Samsungの端末で「悪意のあるコード」にアクセスするとユーザに断りなく端末が初期化されデータがすべて失われるのだそうです。日本語だと下記のページにあります。(ICSアップデート後のSC-02Cは問題ありません)
http://www.lifehacker.jp/2012/09/120928android_hole.html
実際の動作としては、
・WEBページ、QRコードなどを通じて、tel: スキームのリンクを踏む
・Android端末のいくつかのダイアラー(電話アプリ)は tel: スキームを自動実行する
・Android端末のいくつかは、電話アプリからファクトリーリセットをかけるコードを入れることで初期化できる
ということです。
さらに詳しくはここが参照先になっているようです。
http://dylanreeve.posterous.com/remote-ussd-attack
http://dylanreeve.posterous.com/remote-ussd-attack-clarifications
tel: スキームというのは、携帯電話でSMSやWEBページを表示したときに電話番号がリンクになっていてクリックすると電話をかけることができますが、アレです。

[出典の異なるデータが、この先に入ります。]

(* ===== verification/SlimClaims.v ===== *)
(** * The executable: theorems

    What a loaded configuration is; when loading panics; the bounds of the
    runtime; what the tracing configuration does not do. *)
From Stdlib Require Import Ascii.
From stdpp Require Import base list gmap strings numbers option.
From S2P Require Import Tls Grpc.
From S2P Require Import Prelude Encoder Text ComponentId Provider MessageProcessing Session SessionLayer Service Slim.
From S2P Require Import MessageProcessingProofs DataPlane SessionLayerProofs ServiceClaims.
Import Runtime Tracing SlimConfig.
Open Scope string_scope.

Lemma runtime_built `{DebugAssertions} n_cpu c : (0 < n_cpu)%N -> exists r, build n_cpu c = Done (Ok r).
Proof.
  intros Hcpu. unfold build. rewrite bool_decide_false by lia. rewrite andb_false_r. cbn.
  case_decide; [by eexists|]. case_decide as Hc; [|by eexists]. unfold cores in Hc. repeat case_decide; lia.
Qed.

(** A runtime has at least one core and no more than the machine has; it
    has the number asked for when that is within these bounds, and building it
    does not fail. One core gives the current-thread runtime. *)
Theorem runtime_cores `{DebugAssertions} n_cpu c :
  (0 < n_cpu)%N ->
  (1 <= cores n_cpu c <= n_cpu)%N /\
  ((1 <= n_cores c <= n_cpu)%N -> cores n_cpu c = n_cores c) /\
  exists r, build n_cpu c = Done (Ok r) /\ rt_config r = c /\
    (rt_flavor r = CurrentThread <-> cores n_cpu c = 1%N).
Proof.
  intros Hcpu. assert (Hb : (1 <= cores n_cpu c <= n_cpu)%N).
  { unfold cores. repeat case_decide; lia. }
  split; [done|]. split.
  { intros Hc. unfold cores. repeat case_decide; lia. }
  unfold build. rewrite bool_decide_false by lia. rewrite andb_false_r. cbn.
  destruct (decide (cores n_cpu c = 1%N)) as [->|Hne]; [by eexists|].
  rewrite decide_False by lia. eexists. split; [done|]. split; [done|]. split; [done|]. by intros ?.
Qed.

Section loading.
Context `{Environment, Yaml}.
Context `{Hasher, HashIter, Transport, Telemetry, ErrorText, Rng, DebugAssertions, UnicodeTables, StatusText}.
Context {G : GrpcConfig}.
Context `{!FromValue TracingConfiguration, !FromValue RuntimeConfiguration, !FromValue ServiceConfiguration}.

Definition string_key (v : Value) : Prop := is_Some (as_str v).

Lemma check_keys_Ok keys u :
  check_keys keys = Done (Ok u) -> Forall (fun key => exists k, as_str key = Some k /\ k ∈ CONFIG_KEYS) keys.
Proof.
  induction keys as [|key keys IH]; [constructor|]. cbn. unfold unwrap_or_panic.
  destruct (as_str key) as [k|] eqn:Hk; cbn; [|done]. case_decide as Hin; [|done].
  intros Hrest. constructor; [by exists k|by apply IH].
Qed.
Lemma check_keys_total keys : Forall string_key keys -> exists r, check_keys keys = Done r.
Proof.
  induction 1 as [|key keys [k Hk] _ IH]; [by eexists|]. cbn. rewrite Hk. cbn.
  case_decide; [done|by eexists].
Qed.

(** The service an entry of the document stands for. *)
Definition entry_service (name value : Value) (s : Service) : Prop :=
  exists id_string config, as_str name = Some id_string /\ ID_new_with_str id_string = Ok (sv_id s) /\
    Kind_fmt (kind_val (sv_id s)) = KIND /\ from_value value = Ok config /\
    ServiceConfiguration_validate config = Ok tt /\ s = with_config (Service_new (sv_id s)) config.

Lemma ServiceBuilder_kind_ok : ServiceBuilder_kind = Done (mkKind KIND).
Proof. done. Qed.

Lemma ID_new_with_str_name s id :
  ID_new_with_str s = Ok id -> ID_new_with_name (kind_val id) (name_val id) = Ok id.
Proof.
  unfold ID_new_with_str. destruct (default ("", "") (split_once _ s)) as [k n].
  destruct (decide (k = "")); [done|]. destruct (Kind_new k) as [kd|]; [|done].
  unfold ID_new_with_name. destruct (validate_name n) eqn:Hn; [|done]. intros [= <-]. cbn. by rewrite Hn.
Qed.

Lemma build_service_Ok name value s : build_service name value = Done (Ok s) <-> entry_service name value s.
Proof.
  unfold build_service, entry_service, unwrap_or_panic. split.
  - destruct (as_str name) as [id_string|]; cbn; [|done].
    destruct (ID_new_with_str id_string) as [id|] eqn:Hid; [|done]. case_decide as Hk; [|done].
    unfold resolve_component. destruct (from_value value) as [config|] eqn:Hv; [|done].
    destruct (ServiceConfiguration_validate config) as [[]|] eqn:Hval; [|done].
    unfold ServiceBuilder_build_with_config. rewrite ServiceBuilder_kind_ok. cbn.
    pose proof (ID_new_with_str_name _ _ Hid) as Hn.
    assert (Hkd : kind_val id = mkKind KIND) by (destruct id as [[kn] nm]; cbn in *; by rewrite <- Hk).
    rewrite Hkd in Hn. rewrite Hn. cbn. intros [= <-]. cbn. by exists id_string, config.
  - intros (id_string&config&->&Hid&Hk&Hv&Hval&Hs). cbn. rewrite Hid, decide_True by done.
    unfold resolve_component. rewrite Hv, Hval. unfold ServiceBuilder_build_with_config.
    rewrite ServiceBuilder_kind_ok. cbn. pose proof (ID_new_with_str_name _ _ Hid) as Hn.
    assert (Hkd : kind_val (sv_id s) = mkKind KIND).
    { destruct (sv_id s) as [[kn] nm]; cbn in *; by rewrite <- Hk. }
    rewrite Hkd in Hn. rewrite Hn. cbn. by rewrite <- Hs.
Qed.

Lemma build_service_total name value : string_key name -> exists r, build_service name value = Done r.
Proof.
  intros [n Hn]. unfold build_service. rewrite Hn. cbn. destruct (ID_new_with_str n) as [id|]; [|by eexists].
  case_decide; [|by eexists]. unfold resolve_component. destruct (from_value value) as [config|]; [|by eexists].
  destruct (ServiceConfiguration_validate config); [|by eexists].
  unfold ServiceBuilder_build_with_config. rewrite ServiceBuilder_kind_ok. cbn.
  destruct (ID_new_with_name _ _); by eexists.
Qed.

(** The map of services built so far. *)
Definition services_of (l : list (Value * Value)) (m : gmap (string * string) (ID * Service)) : Prop :=
  (forall k id s, m !! k = Some (id, s) ->
     id_key id = k /\ exists name value, (name, value) ∈ l /\ entry_service name value s /\ id_key (sv_id s) = k) /\
  forall name value, (name, value) ∈ l -> exists s, entry_service name value s /\ is_Some (m !! id_key (sv_id s)).

Lemma hm_insert_id (m : gmap (string * string) (ID * Service)) id s k :
  hm_insert id_key id s m !! k =
  if decide (k = id_key id)
  then Some (match m !! id_key id with Some (id0, _) => id0 | None => id end, s) else m !! k.
Proof.
  unfold hm_insert. destruct (m !! id_key id) as [[id0 s0]|];
    (destruct (decide (k = id_key id)) as [->|]; [by rewrite lookup_insert_eq|by rewrite lookup_insert_ne]).
Qed.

QRコードで読み取ることもできます。tel:リンクに #*#* XXXX #*#* というコードを入れておいてそれを電話アプリに実行させています。というか、電話アプリは電話番号だと思って処理しているだけですが。
そういう理由から、回避策としては、コードを自動実行してしまわないサードパーティのダイアラー(電話アプリ)を使うことが提案されています。もしくは、電話アプリがコードを実行する前に内容をチェックするアプリもあるようです。
https://play.google.com/store/apps/details?id=net.gicode.android.autoresetblocker
https://play.google.com/store/apps/details?id=org.mulliner.telstop
技術的な話をすると、これらのアプリは電話アプリと同じIntent Filterを持っているので tel: リンクを実行したアプリが Intent を投げるときに、電話アプリと上記アプリがリストとして出るようになります。常に上記アプリを実行するようにしておけば、電話アプリにコードを渡す前に上記アプリでチェックをかけることができます。安全な電話番号であることを確認したら上記アプリから電話アプリにデータを渡して実行させることができるようです。
今回の最初の指摘はSamsung端末だったようですが、#*#* XXXX *#*#というコードはたいていのAndroid端末に仕込んでありますから、いろいろ該当する機種が見つかっているみたいです。Samsung端末は初期化コードをはじめとしていろいろなシークレットコードを持っていますから、これらを勝手に実行されちゃたまりませんよね。
SC-02C Secret Code 一覧
うっかりGalaxy S2をFactory Formatしてしまった
今回はなぜかUSSDコードと呼ばれているみたいですが、本来のUSSDコードはモバイルのネットワークとやりとりしてサービスを受けるためのGSM規格ですので、今回のファクトリーリセット用のコードなどはちょっと違うものです。この点は http://dylanreeve.posterous.com/remote-ussd-attack-clarifications の中にも追記されています。
本来のUSSDコードの使い途としては、プリペイドSIMのチャージとか、残高チェックなどがあります。
Vodafone SIM を挿して SIM Application Toolkit アプリを動かしてみた
上記記事中に、SIM Application Toolkitのアプリメニュー画像を載せていますが、私の理解では、メニューの各項目を実行するとUSSDコードが送られてそれに応じてネットワーク側から情報が飛んできます。メニュー中にTop UpとかBalanceとかありますし、Sport、News&Weatherといった情報提供関連もそうだと思います。
もともとインターネット機能の無いフィーチャーフォン向けに存在したもので、いまどきのスマートフォンならアプリをダウンロードしてIPのレイヤで通信してしまえばよいので、そのうち無くなるのではないかと思います。
問題になっているコードは、USSDコードと同じ形式なのですがネットワーク側とのやりとりはありません。Android端末の場合は電話アプリがBroadcast Intentして、該当するアプリがそれを拾って実行する仕組みなようです。